La segunda es más compleja, consta de cuatro
elementos: entre la afirmación (vosotros
sois la luz) y la advertencia sobre
el peligro de meter la lámpara en el armario, encontramos una nueva imagen sobre la ciudad en lo alto del monte,
y termina con una exhortación a hacer
brillar nuestra luz.
Pido perdón
por destripar el texto, pero lo hago para dejar claro la difícil tarea de los
evangelistas, que reunieron palabras pronunciadas por Jesús en diversos
momentos, y no tenían la posibilidad moderna de marcar bloque y trasladar o
borrar sin enorme gasto de tiempo y de dinero.
El contexto: las parábolas y las bienaventuranzas
El
evangelio de Mateo sitúa estas dos parábolas inmediatamente después de las
bienaventuranzas. Como vimos el domingo pasado, las bienaventuranzas hablan de
las personas que pueden interesarse por el mensaje de Jesús y entenderlo; de
las que pueden entrar a formar parte de la comunidad cristiana (el reinado
inicial de Dios) por los motivos más diversos en su actitud ante Dios y el
prójimo. Proclamando los valores más inauditos, son un canto de esperanza para
todos los que se sienten marginados por la sociedad y el estamento religioso:
Dios Rey los acoge como súbditos.
Pero
Mateo, siempre tan realista, no quiere que los cristianos lancemos las campanas
al vuelo, que nos sintamos maravillosos y al seguro. Por eso, antes de entrar
en el cuerpo central del Sermón del Monte, nos da un doble toque de atención
con estas dos parábolas.
Los dos peligros
Leídas
juntas, las dos parábolas pretende ilusionar a los oyentes recordándoles que Dios
les ha concedido la capacidad de dar sabor, y energía para iluminar a todos los
hombres, redundando en gloria de Dios.
Pero
caben dos peligros: el primero, perder la energía (parábola de la sal);
el segundo, ocultarla (parábola de la luz del mundo).

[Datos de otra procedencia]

(** *** Further properties of the matcher *)

Lemma isValid_loop_decided_app (items more : list string) (actual : string)
    (b : bool) :
  actual ∈ items ∨ ("!" +:+ actual) ∈ items →
  isValid_loop (items ++ more) actual b = isValid_loop items actual b.
Proof.
  revert b. induction items as [|item items IH]; intros b Hhit.
  - destruct Hhit as [Hin|Hin]; by apply elem_of_nil in Hin.
  - rewrite <- app_comm_cons.
    destruct (decide (item = actual)) as [->|Hne].
    { by rewrite !isValid_loop_cons_eq. }
    destruct (decide (item = "!" +:+ actual)) as [->|Hnd].
    { by rewrite !isValid_loop_cons_deny. }
    rewrite !isValid_loop_cons_skip by done. apply IH.
    destruct Hhit as [Hin|Hin]; apply elem_of_cons in Hin as [Heq|Hin];
      [congruence|by left|congruence|by right].
Qed.

(** X1.  What [isValid] decides, for every list: it is true exactly when
    an entry equal to [actual] occurs with no entry ['!' + actual] before
    it, or when neither [actual] nor ['!' + actual] occurs and some entry
    starts with ['!']. *)
Theorem isValid_decision (items : list string) (actual : string) :
  isValid items actual = true ↔
  (∃ pre post, items = pre ++ actual :: post ∧ ("!" +:+ actual) ∉ pre) ∨
  ((actual ∉ items) ∧ (("!" +:+ actual) ∉ items) ∧
   ∃ item, item ∈ items ∧ bang item = true).
Proof.
  split.
  - intros Hv. destruct (decide (actual ∈ items)) as [Hin|Hne].
    + left. apply list_elem_of_split_l in Hin as (pre & post & -> & Hpre).
      exists pre, post. split; [done|]. intros Hd.
      apply list_elem_of_split in Hd as (p1 & p2 & ->).
      unfold isValid in Hv. rewrite <- app_assoc, <- app_comm_cons in Hv.
      rewrite isValid_loop_first_deny in Hv; [done|].
      intros Hp1. apply Hpre, elem_of_app. by left.
    + right. destruct (decide (("!" +:+ actual) ∈ items)) as [Hd|Hnd].
      { by rewrite isValid_only_deny in Hv. }
      split_and!; [done|done|].
      unfold isValid in Hv. rewrite isValid_loop_no_hit in Hv by done.
      apply existsb_exists in Hv as (item & Hin & Hb).
      exists item. by rewrite list_elem_of_In.
  - intros [(pre & post & -> & Hpre)|(Hne & Hnd & item & Hin & Hb)].
    + by apply isValid_loop_first_eq.
    + unfold isValid. rewrite isValid_loop_no_hit by done.
      apply existsb_exists. exists item. by rewrite <- list_elem_of_In.
Qed.

(** X2.  The scan stops at the first decisive entry: once a list holds
    an entry equal to [actual] or to ['!' + actual], entries appended to
    it do not change the result. *)
Theorem isValid_decided_app (items more : list string) (actual : string) :
  actual ∈ items ∨ ("!" +:+ actual) ∈ items →
  isValid (items ++ more) actual = isValid items actual.
Proof. apply isValid_loop_decided_app. Qed.

Lemma isValid_decided_app_witness :
  isValid (["!linux"; "win32"] ++ ["linux"; "darwin"]) "linux" =
  isValid ["!linux"; "win32"] "linux".
Proof.
  apply (isValid_decided_app ["!linux"; "win32"] ["linux"; "darwin"] "linux").
  right. apply (bool_decide_unpack _). vm_compute. exact I.
Defined.

(** X3.  A plain entry for another value never matters: dropping every
    entry that neither starts with ['!'] nor equals [actual] leaves the
    result as it was. *)
Theorem isValid_other_plain_entries (items : list string) (actual : string) :
  isValid (List.filter (λ item, bang item || String.eqb item actual) items)
    actual =
  isValid items actual.
Proof.
  unfold isValid. generalize false as b.
  induction items as [|item items IH]; intros b; [done|].
  cbn [List.filter].
  destruct (decide (item = actual)) as [->|Hne].
  { by rewrite String.eqb_refl, orb_true_r, !isValid_loop_cons_eq. }
  destruct (decide (item = "!" +:+ actual)) as [->|Hnd].
  { by rewrite bang_cons, orb_true_l, !isValid_loop_cons_deny. }
  destruct (String.eqb_spec item actual) as [|_]; [done|].
  rewrite orb_false_r. destruct (bang item) eqn:Hb.
  - rewrite !isValid_loop_cons_skip by done. apply IH.
  - rewrite isValid_loop_cons_skip, Hb, orb_false_r by done. apply IH.
Qed.

(** X4.  Appending an entry the list already holds changes nothing. *)
Theorem isValid_app_duplicate (items : list string) (item actual : string) :
  item ∈ items → isValid (items ++ [item]) actual = isValid items actual.
Proof.
  intros Hin.
  destruct (decide (actual ∈ items ∨ ("!" +:+ actual) ∈ items)) as [Hhit|Hno].
  { by apply isValid_loop_decided_app. }
  assert (actual ∉ items) as Hne by (intros ?; apply Hno; by left).
  assert (("!" +:+ actual) ∉ items) as Hnd by (intros ?; apply Hno; by right).
  assert (item ≠ actual) as Hia by (by intros ->).
  assert (item ≠ "!" +:+ actual) as Hid by (by intros ->).
  unfold isValid. rewrite !isValid_loop_no_hit; try done.
  - rewrite existsb_app. cbn [existsb]. rewrite orb_false_r.
    destruct (bang item) eqn:Hb; [|by rewrite orb_false_r].
    rewrite orb_true_r. symmetry. apply existsb_exists.
    exists item. by rewrite <- list_elem_of_In.
  - intros Hd. apply elem_of_app in Hd as [?|Hd]; [done|].
    by apply list_elem_of_singleton in Hd.
  - intros Hd. apply elem_of_app in Hd as [?|Hd]; [done|].
    by apply list_elem_of_singleton in Hd.
Qed.

Lemma isValid_app_duplicate_witness :
  isValid (["!linux"; "win32"] ++ ["!linux"]) "darwin" =
  isValid ["!linux"; "win32"] "darwin".
Proof.
  apply (isValid_app_duplicate ["!linux"; "win32"] "!linux" "darwin").
  apply (bool_decide_unpack _). vm_compute. exact I.
Defined.

(** ** The effect monad *)

Lemma eff_bind_ret {A B} (a : A) (f : A → Eff B) : mret a ≫= f = f a.
Proof. unfold mbind, Eff_bind, eff_bind. simpl. by destruct (f a). Qed.

Lemma eff_bind_emit {B} (ev : Event) (f : unit → Eff B) :
  emit ev ≫= f = (ev :: (f ()).1, (f ()).2).
Proof. reflexivity. Qed.

Lemma eff_bind_throw {A B} (e : Exn) (f : A → Eff B) :
  throw e ≫= f = throw e.
Proof. reflexivity. Qed.

Lemma eff_bind_normal {A B} (tr : list Event) (a : A) (f : A → Eff B) :
  (tr, Normal a) ≫= f = (tr ++ (f a).1, (f a).2).
Proof. reflexivity. Qed.

Lemma eff_ret_bind {A} (m : Eff A) : m ≫= mret = m.
Proof.
  destruct m as [tr [a|e]]; unfold mbind, Eff_bind, eff_bind; simpl; [|done].
  by rewrite app_nil_r.
Qed.

Lemma eff_bind_assoc {A B C} (m : Eff A) (f : A → Eff B) (g : B → Eff C) :
  (m ≫= f) ≫= g = m ≫= (λ a, f a ≫= g).
Proof.
  destruct m as [tr [a|e]]; unfold mbind, Eff_bind, eff_bind; simpl; [|done].
  destruct (f a) as [tr' [b|e']]; simpl; [|done].
  by rewrite app_assoc.
Qed.

Lemma eff_bind_ext {A B} (m : Eff A) (f g : A → Eff B) :
  (∀ a, f a = g a) → m ≫= f = m ≫= g.
Proof.
  intros Hfg. destruct m as [tr [a|e]]; unfold mbind, Eff_bind, eff_bind;
    simpl; [|done].
  by rewrite Hfg.
Qed.

(** ** CompatibilityChecker *)

Section CheckerProperties.
Record linear_scene := mkLinearScene {
  step_objects : list linear_step;
  arrows : list linear_arrow;
  played : list linear_anim
}.

(** [y_position = 2 - i * 1.8] *)
Definition linear_y (i : nat) : Q := (2 - inject_Z (Z.of_nat i) * (18 # 10))%Q.

(** The body of the loop.  The label and, when there is one, the
    description are made into [Text]; the timing is put into an f-string
    first. *)
Definition linear_body (len : nat) (show_timing : bool) (i : nat) (step : dict)
    : result (linear_step * list linear_arrow) :=
  let step_name := ProcessFlow.step_name step i in
  let step_type := get step "type" (VStr "process") in
  let description := get step "description" (VStr "") in
  let timing :=
    if show_timing
    then Some (match assoc "timing" step with
               | Some v => GivenTiming v
               | None => SecondsOf (i + 1)
               end)
    else None in
  (outline <- ProcessFlow.create_step_shape step_type step_name ;;
   shown <- (if Builtins.truthy description
             then (text <- Manim.text description ;; Ok (Some description))
             else Ok None) ;;
   Ok ({| ls_label := step_name;
          ls_shape := outline;
          ls_y := linear_y i;
          ls_description := shown;
          ls_timing := match timing with
                       | Some t => if timing_truthy t then Some t else None
                       | None => None
                       end |},
       if (Z.of_nat i <? Z.of_nat len - 1)%Z then [ {| arrow_below := i |} ] else []))%result.
(** * Verification of the zipper deployment reconciler (remote-ftp.ts, remote-sftp.ts,
      remote-ssh.ts and the shell deploy/restore scripts).

    The TypeScript transports are embedded as functions that produce the list of
    RemoteFS calls they issue ([event]s), in the order the code awaits them.
    Remote paths recorded in calls are the paths the code passes: relative to the
    resolved webroot for the files of the run, absolute for the webroot set-up
    and the SFTP [ensureDirAbs] calls. The SFTP client addresses every file as
    [joinRemote(resolvedWebroot, rel)]; the FTP client resolves a relative path
    against its working directory, which [ensureDir] moves, and its runs are
    modelled with that state ([FtpState]).

    A JS string is a sequence of UTF-16 code units; the model's strings are the
    ones whose code units are all below 256, one [ascii] per unit. *)

From Stdlib Require Import String Ascii List Bool ZArith Lia Sorting.Permutation Sorting.Sorted.
Import ListNotations.
Local Open Scope string_scope.

(* ------------------------------------------------------------------ *)
(** ** Path helpers (JS string operations used by the transports) *)

Definition slash : ascii := "/"%char.
Definition dot : ascii := "."%char.
Definition backslash : ascii := ascii_of_nat 92.

Definition to_slash (c : ascii) : ascii := if Ascii.eqb c backslash then slash else c.

(** [p.replaceAll("\\", "/").replace(/^\.?\//, "")] *)
Definition normalize (p : string) : string :=
  let l := map to_slash (list_ascii_of_string p) in
  string_of_list_ascii
    (match l with
     | c1 :: c2 :: t => if Ascii.eqb c1 dot && Ascii.eqb c2 slash then t
                        else if Ascii.eqb c1 slash then c2 :: t else l
     | c1 :: t => if Ascii.eqb c1 slash then t else l
     | [] => []
     end).

(** [s.endsWith("/")] *)
Definition ends_with_slash (s : string) : bool :=
  match rev (list_ascii_of_string s) with
  | c :: _ => Ascii.eqb c slash
  | [] => false
  end.

Fixpoint drop_slashes (l : list ascii) : list ascii :=
  match l with
  | c :: t => if Ascii.eqb c slash then drop_slashes t else l
  | [] => []
  end.

(** [s.replace(/\/+$/, "")] *)
Definition strip_trailing_slashes (s : string) : string :=
  string_of_list_ascii (rev (drop_slashes (rev (list_ascii_of_string s)))).

(** [isPreserveMatch] (remote-ftp.ts) / [preserveMatch] (remote-sftp.ts). *)
Definition isPreserveMatch (rel preserve : string) : bool :=
  if ends_with_slash preserve
  then String.prefix (strip_trailing_slashes preserve ++ "/") rel
  else String.eqb rel preserve.

(** [const preserves = (preservePaths ?? []).map(normalize);
     const isPreservedRel = (rel) => preserves.some(p => isPreserveMatch(rel, p));] *)
Definition isPreservedRel (preservePaths : list string) (rel : string) : bool :=
  existsb (fun p => isPreserveMatch rel p) (map normalize preservePaths).

(** The destructuring default of [preservePaths] in [uploadViaFTP], [restoreViaFTP],
    [uploadViaSFTP] and [restoreViaSFTP]; [None] is an [undefined] option. *)
Definition default_preservePaths : list string :=
  ["uploads/"; "storage/"; ".well-known/"; "robots.txt"].

Definition resolve_preservePaths (o : option (list string)) : list string :=
  match o with
  | Some l => l
  | None => default_preservePaths
  end.

Definition mem (x : string) (l : list string) : bool := existsb (String.eqb x) l.

Fixpoint drop_to_slash (l : list ascii) : option (list ascii) :=
  match l with
  | [] => None
  | c :: t => if Ascii.eqb c slash then Some t else drop_to_slash t
  end.

(** [path.posix.dirname] on relative file paths (no trailing slash). *)
Definition posix_dirname (s : string) : string :=
  match drop_to_slash (rev (list_ascii_of_string s)) with
  | None => "."
  | Some [] => "/"
  | Some r => string_of_list_ascii (rev r)
  end.

Fixpoint split_on (sep : ascii) (l : list ascii) : list (list ascii) :=
  match l with
  | [] => [[]]
  | c :: t =>
      if Ascii.eqb c sep then [] :: split_on sep t
      else match split_on sep t with
           | [] => [[c]]
           | w :: ws => (c :: w) :: ws
           end
  end.

(** [absPath.replaceAll("\\", "/").split("/").filter(Boolean)] *)
Definition segments (p : string) : list string :=
  map string_of_list_ascii
    (filter (fun w => match w with [] => false | _ => true end)
       (split_on slash (map to_slash (list_ascii_of_string p)))).

(** [cur = path.posix.join(cur || "/", s)] for a plain segment [s]. *)
Definition join_segment (cur s : string) : string :=
  if String.eqb cur "" then "/" ++ s
  else if String.eqb cur "/" then "/" ++ s
  else cur ++ "/" ++ s.

Fixpoint mkdir_chain (cur : string) (segs : list string) : list string :=
  match segs with
  | [] => []
  | s :: t => let cur' := join_segment cur s in cur' :: mkdir_chain cur' t
  end.

(** [joinRemote(baseAbs, rel) = path.posix.join(baseAbs, rel)] for a normalized
    base and a relative [rel]. *)
Definition joinRemote (baseAbs rel : string) : string :=
  if ends_with_slash baseAbs then baseAbs ++ rel else baseAbs ++ "/" ++ rel.

(* ------------------------------------------------------------------ *)
(** ** Remote tree and RemoteFS calls *)

(** [type RemoteTree = { files: {rel, size}[]; dirs: {rel}[] }]; sizes are never
    consulted by the reconciliation and are left out. *)
Record RemoteTree := mkTree { files : list string; dirs : list string }.

Inductive rcall : Type :=
  | EnsureDir (p : string)   (* basic-ftp [client.ensureDir] *)
  | Mkdir (p : string)       (* ssh2-sftp-client [sftp.mkdir] *)
  | Put (p : string)         (* [uploadFrom] / [fastPut] *)
  | Delete (p : string)      (* [safeRemoveFile] *)
  | Rmdir (p : string)       (* [removeDir] / [sftp.rmdir] *)
  | ListDir (p : string).    (* [client.list] *)

Definition mutating (c : rcall) : bool :=
  match c with ListDir _ => false | _ => true end.

Inductive phase : Type := Setup | PhaseADelete | PhaseAUpload | PhaseBMerge | Prune.

Definition phase_eqb (a b : phase) : bool :=
  match a, b with
  | Setup, Setup | PhaseADelete, PhaseADelete | PhaseAUpload, PhaseAUpload
  | PhaseBMerge, PhaseBMerge | Prune, Prune => true
  | _, _ => false
  end.

(** A RemoteFS call, or a dry-run line ([- rm rel] / [+ up rel]). *)
Inductive event : Type :=
  | Call (ph : phase) (c : rcall)
  | Planned (ph : phase) (rel : string).

Inductive transport : Type := FTP | SFTP.
Inductive flow : Type := Deploy | Restore.

(* ------------------------------------------------------------------ *)
(** ** The partition computed by every FTP/SFTP run *)

Section Partition.
Variable preserves : list string.
Variable localFiles : list string.
Variable remoteTree : RemoteTree.

Definition localNonPreserve : list string :=
  filter (fun f => negb (isPreservedRel preserves f)) localFiles.

Definition localPreserve : list string :=
  filter (fun f => isPreservedRel preserves f) localFiles.

Definition remoteNonPreserve : list string :=
  filter (fun f => negb (isPreservedRel preserves f)) (files remoteTree).

Definition toDelete : list string :=
  filter (fun x => negb (mem x localNonPreserve)) remoteNonPreserve.

Definition newPreserve : list string :=
  filter (fun rel => negb (mem rel (files remoteTree))) localPreserve.
End Partition.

¿Cómo se puede perder la energía? Más adelante, en
la parábola del sembrador, Mateo ofrece unas pistas cuando habla de la semilla
sembrada entre
cardos: las preocupaciones mundanas y la seducción de la riqueza lo ahogan, y
no da fruto (Mt 13,22).
¿Cómo conservar la energía? Si tomamos como modelo
a Jesús, sus dos fuentes de energía fueron la oración (tema que subrayan los
cuatro evangelios) y el contacto directo con el prójimo, especialmente con los
más necesitados (enfermos, marginados).
¿Cómo ocultar la luz? Dejándonos arrastrar por lo
cómodo y fácil. Jesús fue luz del mundo porque no se recluyó cómodamente en su
mundo, prefirió el esfuerzo, el riesgo, el cansancio, la adversidad y la
muerte.
¿Cómo hacer que brille nuestra
luz?
La
primera lectura, tomada del c.58 de Isaías, encaja perfectamente con la
parábola de la luz.
Así dice el Señor:
Parte tu pan con el hambriento,
hospeda a los pobres sin techo,
viste al que ves desnudo,
y no te cierres a tu propia
carne.
Entonces romperá
tu luz como la aurora,
en seguida te brotará la carne
sana;
te abrirá camino la justicia,
detrás irá la gloria del Señor.
Entonces clamarás al Señor, y te
responderá;
gritarás, y te dirá: «Aquí estoy.
Cuando destierres de ti la
opresión, el gesto amenazador y la maledicencia,
cuando partas tu pan con el
hambriento y sacies el estómago del indigente,
brillará
tu luz en las tinieblas, tu oscuridad se volverá
mediodía.
Tras
la destrucción de Jerusalén y la deportación a Babilonia (año 586 a.C.), la
situación del pueblo judío fue trágica, incluso después de la vuelta del
destierro (año 538 a.C.). La capital siguió prácticamente despoblada hasta
mediados o finales del siglo V (época de Nehemías) y la situación económica era
de absoluta penuria. El pueblo se sentía como un cuerpo enfermo y sumergido en
tinieblas.
En
esas circunstancias de desánimo, busca la solución en una serie de ceremonias
religiosas, especialmente el ayuno (que implicaba no sólo abstenerse de
alimentos sino también realizar otros ritos, como cubrirse de saco y ceniza,
etc.), para ganarse el favor de Dios. Pero Dios no hace nada. Y el pueblo se
queja y protesta. «¿Para qué ayunar si no haces caso?» Dios responde por medio
del profeta: si quieres que tu situación mejore, que brille tu luz en las
tinieblas, que rompa tu luz como la aurora, comprométete con el que pasa
hambre, tiene sed, está desnudo y sin techo (las famosas obras de misericordia,
que se conocían ya en el antiguo Egipto); destierra la opresión y la
maledicencia.
Hay
una idea capital en esta lectura. Cuando habla de los necesitados termina
diciendo: «y no te cierres a tu propia carne». El hambriento, desnudo o
sin techo no es un ser extraño, ajeno a mí, al que hago un favor si me apetece.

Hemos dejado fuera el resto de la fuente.